Information provided:
=== Section Start ===

(** X10.  Whatever the network does: with no attempt allowed the call
    returns [None] and posts nothing; otherwise its events are
    [Post 0, Sleep 1, Post 1, Sleep 2, ..., Post k] for some [k] below the
    number of attempts allowed, all with the one request the call set up.
    So it posts at most that many times, never sleeps after its last
    request, and sleeps less than [2^(n-1)] in total. *)
Theorem call_model_schedule self session sp um temp model n :
  let req := request_of self sp um temp model in
  let out := _call_model self session sp um temp model n in
  (n = 0 → out = (Return PyNone, [])) ∧
  (0 < n → ∃ k, k < n ∧ out.2 = attempts_trace req k) ∧
  count_posts out.2 ≤ n ∧
  total_sleep out.2 + 1 ≤ 2 ^ (n - 1) ∧
  (∀ k r, Post k r ∈ out.2 → r = req).
Proof.
  intros req out. unfold out, _call_model. fold req.
  destruct n as [|m].
  - repeat split; try done; try lia. cbn. by intros k r ?%elem_of_nil.
  - destruct (retry_loop_shape session req (S m) m 0 ltac:(lia))
      as (len & Hlen & Hev).
    split; [done|]. split; [|split; [|split]].
    + intros _. exists len. split; [lia|]. by rewrite attempts_trace_from.
    + rewrite Hev, trace_from_posts. lia.
    + rewrite Hev. pose proof (trace_from_sleep req len 0) as Hs. cbn in Hs.
      replace (S m - 1) with m by lia.
      assert (2 ^ len ≤ 2 ^ m) by (apply Nat.pow_le_mono_r; lia). lia.
    + apply retry_loop_posts.
Qed.

Lemma try_body_other_status r :
  status r ≠ 200%Z →
  try_body (PostResponds r) =
  match text r with
  | Return error_text =>
      Raise (mk_exn Exception
        ("API returned status " +:+ pretty (status r) +:+ ": " +:+ error_text))
  | Raise e => Raise e
  end.
Proof.
  intros Hs. unfold try_body.
  destruct (status r =? 200)%Z eqn:E; [apply Z.eqb_eq in E; done|].
  by destruct (text r).
Qed.

(** X11.  Any status other than 200, other 2xx codes included, fails the
    attempt, whatever the body holds.  When all three attempts get such a
    status, the call raises [Model failed after 3 attempts: API returned
    status S: T] with the status and the error text of the third response
    only. *)
Theorem refused_call_reports_last_status self session sp um temp model r0 r1 r2 t :
  let req := request_of self sp um temp model in
  session 0 req = PostResponds r0 → status r0 ≠ 200%Z →
  session 1 req = PostResponds r1 → status r1 ≠ 200%Z →
  session 2 req = PostResponds r2 → status r2 ≠ 200%Z →
  text r2 = Return t →
  _call_model self session sp um temp model 3 =
    (Raise (mk_exn Exception
       ("Model failed after 3 attempts: API returned status "
        +:+ pretty (status r2) +:+ ": " +:+ t)),
     [Post 0 req; Sleep 1; Post 1 req; Sleep 2; Post 2 req]).
Proof.
  intros req H0 S0 H1 S1 H2 S2 Ht.
  rewrite call_model_3. fold req. rewrite H0, H1, H2.
  rewrite !try_body_other_status by done. rewrite Ht.
  destruct (text r0), (text r1); done.
Qed.

(** ** The requests of a debate *)

(** X12.  Every request of a debate goes to the deployment of the
    participant whose turn it is, at the configured endpoint, with that
    participant's system prompt first and one user message second, that
    participant's temperature and the configured timeout.  In round 1 the
    user message is the query itself. *)
Theorem requests_go_to_the_participant self net q c k r :
  c ∈ calls (conduct_debate self net q).2 →
  Post k r ∈ call_events c →
  let who := participant (call_stage c) (config self) in
  req_url r =
    project_endpoint (config self) +:+ "/openai/deployments/"
    +:+ deployment_name who +:+ "/chat/completions?api-version=2024-10-21" ∧
  req_timeout r = timeout (config self) ∧
  payload_temperature (req_json r) = temperature who ∧
  (∃ um,
     payload_messages (req_json r) =
       [ {| msg_role := "system"; msg_content := system_prompt_of (call_stage c) |};
         {| msg_role := "user"; msg_content := um |} ] ∧
     (call_stage c = round1_a ∨ call_stage c = round1_b → um = q)).
Proof.
  intros Hc Hpost.
  destruct (runs_calls _ _ _ _ _ _ (conduct_debate_runs self net q) Hc)
    as [->|[->|[(? & ? & ->)|[(? & ? & ? & ? & ? & ? & ->)
       |(? & ? & ? & ? & ? & ? & ? & ? & ->)]]]];
    cbn in Hpost; apply call_model_posts in Hpost as ->; cbn;
    (split; [done|]); (split; [done|]); (split; [done|]);
    eexists; (split; [reflexivity|]); by intros [?|?].
Qed.

(** Evaluates [posts] on an explicit trace. *)
Ltac count_requests :=
  cbn;
  repeat first [ rewrite decide_True by done | rewrite decide_False by done ];
  lia.

Lemma call_model_3_bounds self session sp um temp model :
  1 ≤ count_posts (_call_model self session sp um temp model 3).2 ≤ 3.
Proof.
  rewrite call_model_3. cbv zeta.
  repeat destruct (try_body _); cbn; lia.
Qed.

=== Section End ===

What to work on:
From the records above, return each line that includes "Hpost".

Result:
  intros Hc Hpost.
    cbn in Hpost; apply call_model_posts in Hpost as ->; cbn;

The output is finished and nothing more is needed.